ぐわんぐわんと揺れる視界に、頬を赤く染めた影浦がちらちらと映る。

「大体! みょうじが! いつまで経ってもっ……!!」
「俺が何?」
「……っ!」
「石頭ぁっ!」

無駄に固い影浦の頭が俺の頭にぶつけられる。
自分もダメージが大きかったのか、頭を押さえている彼とくらくらしながら目を合わせた。

「で、俺が何って?」

重ねて問うと、ようやく影浦が口を開いた。

「……おめーが。……みょうじが、いつまで経っても、手出してこねえから」

ぼそぼそと普段よりも聞き取りにくい声で、そんなことを言う。
りんごみたいに赤くなって、顔を俺の胸に隠そうとしている頭を抱える。それを気にしていたのかと俺はようやく合点がいった。

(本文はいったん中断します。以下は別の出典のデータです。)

(* ===== verification/MemoryCodecFacts.v ===== *)
(** * Memory contracts: round trips

    Decoding what was encoded gives the message back: embeddings rounded to
    binary32, metadata in key order.  One class states the law, and an instance
    per message proves it; nested messages use the instances of their parts. *)

From Stdlib Require Import ZArith NArith.
From S2P Require Import Prelude PyFloat PyText PyFloat32 Json MemoryWire MemoryWireFacts MemoryCodec.

#[local] Open Scope Z_scope.

(** ** The law *)

(** A message type: its codec, the messages that are representable, and the
    form in which a message comes back. *)
Class Wire (A : Type) := {
  wire_encode : A → W pybytes;
  wire_decode : pybytes → W A;
  wire_ok : A → Prop;
  wire_norm : A → A
}.

Class WireLaw (A : Type) `{Wire A} :=
  wire_roundtrip a bs : wire_ok a → wire_encode a = Ok bs → small bs → wire_decode bs = Ok (wire_norm a).

Definition int64 (v : Z) : Prop := - 2 ^ 63 <= v < 2 ^ 63.
Definition opt {A} (P : A → Prop) (o : option A) : Prop := match o with Some a => P a | None => True end.

(** ** Values *)

Lemma decode_string_utf8 v p : utf8 v = Ok p → decode_string (VBytes p) = Ok v.
Proof.
  unfold utf8, decode_string. destruct (utf8_encode v) eqn:E; [|done]. intros [= <-].
  by rewrite (utf8_decode_encode _ _ E).
Qed.

Lemma decode_mask64 v : int64 v → decode_int64 (VInt (mask64 v)) WIRE_VARINT = Ok v.
Proof.
  unfold int64, decode_int64, mask64. intros Hv. cbn [Z.eqb WIRE_VARINT require mbind result_bind].
  rewrite Z.land_ones by done. f_equal.
  assert (Hb : Z.testbit (v mod 2 ^ 64) 63 = (v <? 0)).
  { rewrite Z.mod_pow2_bits_low by done. destruct (Z.ltb_spec v 0) as [Hn|Hn].
    - apply Z.bits_above_log2_neg; [done|]. destruct (Z.eq_dec v (-1)) as [->|]; [done|].
      apply Z.log2_lt_pow2; lia.
    - destruct (Z.eq_dec v 0) as [->|]; [done|]. apply Z.bits_above_log2; [done|].
      apply Z.log2_lt_pow2; lia. }
  rewrite Hb. destruct (Z.ltb_spec v 0) as [Hn|Hn]; [|by apply Z.mod_small; lia].
  rewrite <- (Z.mod_add v 1) by done. rewrite Z.mul_1_l, Z.mod_small by lia. lia.
Qed.

Lemma mask64_bound v : mask64 v < 2 ^ 70.
Proof.
  unfold mask64. rewrite Z.land_ones by done. etrans; [by apply Z.mod_pos_bound|done].
Qed.

Lemma decode_int64_nonneg v : 0 <= v < 2 ^ 63 → decode_int64 (VInt v) WIRE_VARINT = Ok v.
Proof.
  intros Hv. unfold decode_int64. cbn [Z.eqb WIRE_VARINT require mbind result_bind].
  destruct (Z.eq_dec v 0) as [->|]; [done|].
  rewrite Z.bits_above_log2; [done|lia|]. apply Z.log2_lt_pow2; lia.
Qed.

Lemma decode_pack_float v b :
  pack_float v = Ok b → length b = 4%nat ∧ decode_float (VBytes b) WIRE_FIXED32 = Ok (quantized v).
Proof.
  unfold pack_float. destruct (pack_f32 v) as [b'|] eqn:E; [|done]. intros [= <-].
  split; [by apply length_pack_f32 in E as []|]. apply unpack_pack_f32 in E.
  unfold decode_float. cbn [Z.eqb WIRE_FIXED32 Pos.eqb require mbind result_bind]. by rewrite E.
Qed.

(** ** A loop over the parts of a message *)

Section Parts.
Context {S : Type} (body : S → wire_field → W S).

(** The parts, one after the other, take the loop from [s] to [s']. *)
Fixpoint runs_parts (parts : list (W pybytes)) (s s' : S) : Prop :=
  match parts with
  | [] => s = s'
  | p :: parts =>
      ∃ s1, (∀ b, p = Ok b → small b → runs body b s s1) ∧ runs_parts parts s1 s'
  end.

Lemma iterate_parts parts bs s s' :
  runs_parts parts s s' → join_parts parts = Ok bs → small bs → iterate body bs s = Ok s'.
Proof.
  intros Hp Hj Hs. unfold join_parts in Hj. inv_result. apply runs_end.
  revert s v Hp Hv Hs. induction parts as [|p parts IH]; intros s v Hp Hv Hs; cbn in Hv; inv_result.
  - cbn in Hp. subst. apply runs_nil.
  - destruct Hp as (s1 & H1 & Hp). cbn in *. apply small_app in Hs as [Hs1 Hs2].
    eapply runs_app; [by apply H1 | by apply IH].
Qed.

Lemma runs_len n p b s s' :
  encode_len_delimited n p = Ok b → field_no n → small b →
  body s (Field n WIRE_LEN (VBytes p)) = Ok s' → runs body b s s'.
Proof.
  intros He Hn Hs Hb. eapply runs_field; [|exact Hb]. intros rest.
  apply next_field_len; [done| |done]. by eapply encode_len_small.
Qed.

Lemma runs_string n v b s s' :
  encode_string_field n v = Ok b → field_no n → small b →
  (∀ p, decode_string (VBytes p) = Ok v → body s (Field n WIRE_LEN (VBytes p)) = Ok s') →
  (v = [] → s = s') →
  runs body b s s'.
Proof.
  intros He Hn Hs Hb H0. unfold encode_string_field in He. case_bool_decide.
  - injection He as <-. rewrite H0 by done. apply runs_nil.
  - inv_result. eapply runs_len; eauto using decode_string_utf8.
Qed.

Lemma runs_optional_string n o b s s' :
  encode_optional_string n o = Ok b → field_no n → small b →
  (∀ v p, o = Some v → decode_string (VBytes p) = Ok v →
     body s (Field n WIRE_LEN (VBytes p)) = Ok s') →
  (o = None → s = s') →
  runs body b s s'.
Proof.
  intros He Hn Hs Hb H0. destruct o as [v|]; cbn in He.
  - inv_result. eapply runs_len; eauto using decode_string_utf8.
  - injection He as <-. rewrite H0 by done. apply runs_nil.
Qed.

Lemma runs_floats n vs b s s' :
  encode_packed_floats n vs = Ok b → field_no n → small b →
  (∀ p, decode_float_repeated (VBytes p) WIRE_LEN = Ok (map quantized vs) →
     body s (Field n WIRE_LEN (VBytes p)) = Ok s') →
  (vs = [] → s = s') →
  runs body b s s'.
Proof.
  intros He Hn Hs Hb H0. unfold encode_packed_floats in He. case_bool_decide.
  - injection He as <-. rewrite H0 by done. apply runs_nil.
  - inv_result. eapply runs_len; [done|done|done|]. apply Hb. by apply decode_packed_concat.
Qed.

Lemma runs_varint n v b s s' :
  encode_varint_field n v = Ok b → field_no n → v < 2 ^ 70 →
  body s (Field n WIRE_VARINT (VInt v)) = Ok s' → runs body b s s'.
Proof.
  intros He Hn Hv Hb. unfold encode_varint_field in He. inv_result.
  eapply runs_field; [|exact Hb]. intros rest. by apply next_field_varint.
Qed.

Lemma runs_int64 n o b s s' :
  encode_optional_int n o = Ok b → field_no n → opt int64 o →
  (∀ v w, o = Some v → decode_int64 (VInt w) WIRE_VARINT = Ok v →
     body s (Field n WIRE_VARINT (VInt w)) = Ok s') →
  (o = None → s = s') →
  runs body b s s'.
Proof.
  intros He Hn Ho Hb H0. destruct o as [v|]; cbn in He, Ho.
  - eapply runs_varint; [done|done|apply (mask64_bound v)|]. eapply Hb; [done|]. by apply decode_mask64.
  - injection He as <-. rewrite H0 by done. apply runs_nil.
Qed.

Lemma runs_float n v b s s' :
  encode_fixed32 n v = Ok b → field_no n →
  (∀ p, decode_float (VBytes p) WIRE_FIXED32 = Ok (quantized v) →
     body s (Field n WIRE_FIXED32 (VBytes p)) = Ok s') →
  runs body b s s'.
Proof.
  intros He Hn Hb. unfold encode_fixed32 in He. inv_result.
  apply decode_pack_float in Hv0 as [Hl Hd].
  eapply runs_field; [|by apply Hb]. intros rest. by apply next_field_fixed32.
Qed.

(** The same field once per element; [st] are the states in between. *)
Lemma runs_each {A B T} (encode : A → W pybytes) (read : A → B) (st : T → S) (add : T → B → T)
    n xs b t :
  encode_each encode n xs = Ok b → field_no n → small b →
  (∀ x p, x ∈ xs → encode x = Ok p → small p →
     ∀ t, body (st t) (Field n WIRE_LEN (VBytes p)) = Ok (st (add t (read x)))) →
  runs body b (st t) (st (foldl add t (map read xs))).
Proof.
  intros He Hn Hs Hx. unfold encode_each in He. inv_result.
  revert t v Hv Hs. induction xs as [|x xs IH]; intros t v Hv Hs; cbn in Hv; inv_result.
  - apply runs_nil.
  - cbn in Hs |- *. apply small_app in Hs as [Hs1 Hs2]. eapply runs_app.
    + eapply runs_len; [done|done|done|]. apply Hx; [by left|done|].
      by eapply encode_len_small.
    + apply IH; [|done|done]. intros y p Hy. apply Hx. by right.
Qed.
End Parts.

(** ** Maps *)

Definition encode_entry (kv : pystr * pystr) : W pybytes :=
  join_parts [encode_optional_string 1 (Some kv.1); encode_optional_string 2 (Some kv.2)].

Lemma encode_map_each n m : encode_map n m = encode_each encode_entry n (sort_items m).
Proof.
  unfold encode_map, encode_each. f_equal. generalize (sort_items m). intros l.
  induction l as [|kv l IH]; [done|]. cbn [mapR]. rewrite IH. f_equal.
  unfold encode_map_entry, encode_entry, join_parts. cbn [mapR].
  destruct (encode_optional_string 1 _); [|done]. cbn [mbind result_bind].
  destruct (encode_optional_string 2 _); [|done]. cbn [mbind result_bind concat].
  by rewrite app_nil_r.
Qed.

Lemma decode_entry kv p : encode_entry kv = Ok p → small p → decode_map (VBytes p) = Ok kv.
Proof.
  intros He Hs. unfold decode_map. eapply iterate_parts; [|exact He|exact Hs].
  exists (kv.1, []). split.
  { intros b Hb Hsb. eapply runs_optional_string; [exact Hb|done|done| |discriminate].
    intros v q [= <-] Hq. unfold map_field. cbn -[decode_string]. by rewrite Hq. }
  exists kv. split; [|done].
  intros b Hb Hsb. eapply runs_optional_string; [exact Hb|done|done| |discriminate].
  intros v q [= <-] Hq. unfold map_field. cbn -[decode_string]. rewrite Hq. by destruct kv.
Qed.

(** Inserting the sorted entries of a dict one by one gives them back. *)
Lemma foldl_dict_set (m : list (pystr * pystr)) :
  NoDup m.*1 → foldl (λ d kv, dict_set kv.1 kv.2 d) [] (sort_items m) = sort_items m.
Proof.
  intros Hnd. assert (Hs : NoDup (sort_items m).*1) by by rewrite sort_items_perm.
  etrans; [|exact (dict_of_pairs_nodup _ Hs)]. unfold dict_of_pairs.
  generalize ([] : list (pystr * pystr)) (sort_items m). intros d l. revert d.
  induction l as [|[k v] l IH]; intros d; cbn; [done|]. apply IH.
Qed.

Lemma runs_map {S} (body : S → wire_field → W S) (st : list (pystr * pystr) → S) n m b :
  encode_map n m = Ok b → field_no n → small b → NoDup m.*1 →
  (∀ d kv p, decode_map (VBytes p) = Ok kv →
     body (st d) (Field n WIRE_LEN (VBytes p)) = Ok (st (dict_set kv.1 kv.2 d))) →
  runs body b (st []) (st (sort_items m)).
Proof.
  rewrite encode_map_each. intros He Hn Hs Hnd Hb.
  replace (st (sort_items m))
    with (st (foldl (λ d kv, dict_set kv.1 kv.2 d) [] (map (λ kv, kv) (sort_items m))))
    by by rewrite map_id, (foldl_dict_set m Hnd).
  eapply (runs_each body encode_entry (λ kv, kv) st (λ d kv, dict_set kv.1 kv.2 d)); [done..|].
  intros kv p _ Hp Hsp d. apply Hb. by apply decode_entry.
Qed.

(** ** Items *)

Definition item_norm (i : MemoryItem) : MemoryItem :=
  Item (mi_item_id i) (mi_tenant_id i) (mi_scope i) (mi_subject i) (mi_content i)
    (map quantized (mi_embedding i)) (sort_items (mi_metadata i)) (mi_created_at_ms i)
    (mi_expires_at_ms i) (mi_ttl_seconds i).

Definition item_ok (i : MemoryItem) : Prop :=
  NoDup (mi_metadata i).*1 ∧ int64 (mi_created_at_ms i)
  ∧ opt int64 (mi_expires_at_ms i) ∧ opt int64 (mi_ttl_seconds i).

#[export] Instance item_wire : Wire MemoryItem := {
  wire_encode := encode_memory_item;
  wire_decode := decode_memory_item;
  wire_ok := item_ok;
  wire_norm := item_norm
}.

(** One part of a message; [part_to] names the state after it. *)
Ltac part_to s := exists s; split; [intros bp Hbp Hsp|].
Ltac text_part :=
  eexists; split;
  [intros bp Hbp Hsp; eapply runs_string; [eassumption|done|done|
     intros ? Hd; cbn -[decode_string]; rewrite Hd; reflexivity|by intros ->]|].
Ltac read_with f :=
  intros ? ? -> Hd; cbn -[f]; rewrite Hd; reflexivity.
Ltac optional_text_part s :=
  part_to s;
  [eapply runs_optional_string; [eassumption|done|done|read_with decode_string|by intros ->]|].
Ltac optional_int_part s :=
  part_to s;
  [eapply runs_int64; [eassumption|done|done|read_with decode_int64|by intros ->]|].
Ltac floats_part :=
  eexists; split;
  [intros bp Hbp Hsp; eapply runs_floats; [eassumption|done|done|
     intros ? Hd; cbn -[decode_float_repeated]; rewrite Hd; reflexivity|by intros ->]|].

#[export] Instance item_law : WireLaw MemoryItem.
Proof.
  intros [a b c d e emb md cr ex ttl] bs (Hmd & Hcr & Hex & Httl) He Hs.
  eapply iterate_parts; [|exact He|exact Hs].
  cbn [mi_item_id mi_tenant_id mi_scope mi_subject mi_content mi_embedding mi_metadata
    mi_created_at_ms mi_expires_at_ms mi_ttl_seconds] in *.
  do 5 text_part. floats_part.
  part_to (Item a b c d e (map quantized emb) (sort_items md) 0 None None).
  { apply (runs_map _ (λ md, Item a b c d e (map quantized emb) md 0 None None) 7); [done..|].
    intros d' kv p Hd. cbn -[decode_map]. by rewrite Hd. }
  part_to (Item a b c d e (map quantized emb) (sort_items md) cr None None).
  { destruct (Z.eqb_spec cr 0) as [->|Hcr0]; [injection Hbp as <-; apply runs_nil|].
    eapply runs_varint; [exact Hbp|done|apply mask64_bound|].
    cbn -[decode_int64 mask64]. by rewrite decode_mask64. }
  optional_int_part (Item a b c d e (map quantized emb) (sort_items md) cr ex None).
  optional_int_part (Item a b c d e (map quantized emb) (sort_items md) cr ex ttl).
  done.
Qed.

付き合い始めて数か月。確かに恋人がやるようなことはまだしていない。お互いに忙しくて時間がなかったというのもあるけど、タイミングを計っていた。
別に俺はなくてもいいやくらいに思っていたのだが、影浦は違ったらしい。

「そんなの気にしてたんかい。わざわざそんなリボンまで用意して」
「あーうっせ。それは記憶から消せボケ」
「いや、無理。……よっと」

影浦を膝に乗せたまま、踏みにじられたリボンに手を伸ばす。
指先でサテン生地のそれを掴み、軽くしわをなおした。そして彼には少し上を向いてもらい、首にリボンをかける。
影浦は大人しくされるがままだ。

喉仏の前にちょうちょ結びをして完成。
白い首と赤いリボンがよく映える。

「くれるならもらうけど、もらっていいの?」

首を指でなぞってやると、影浦の肩がわずかに跳ねた。

動物のような三白眼が挑発的に歪む。

「……他の奴にくれてやる予定はねーよ」
「確かに。ならありがたくもらうわ」

首輪のようなリボンを引っ張って、顔を引き寄せた。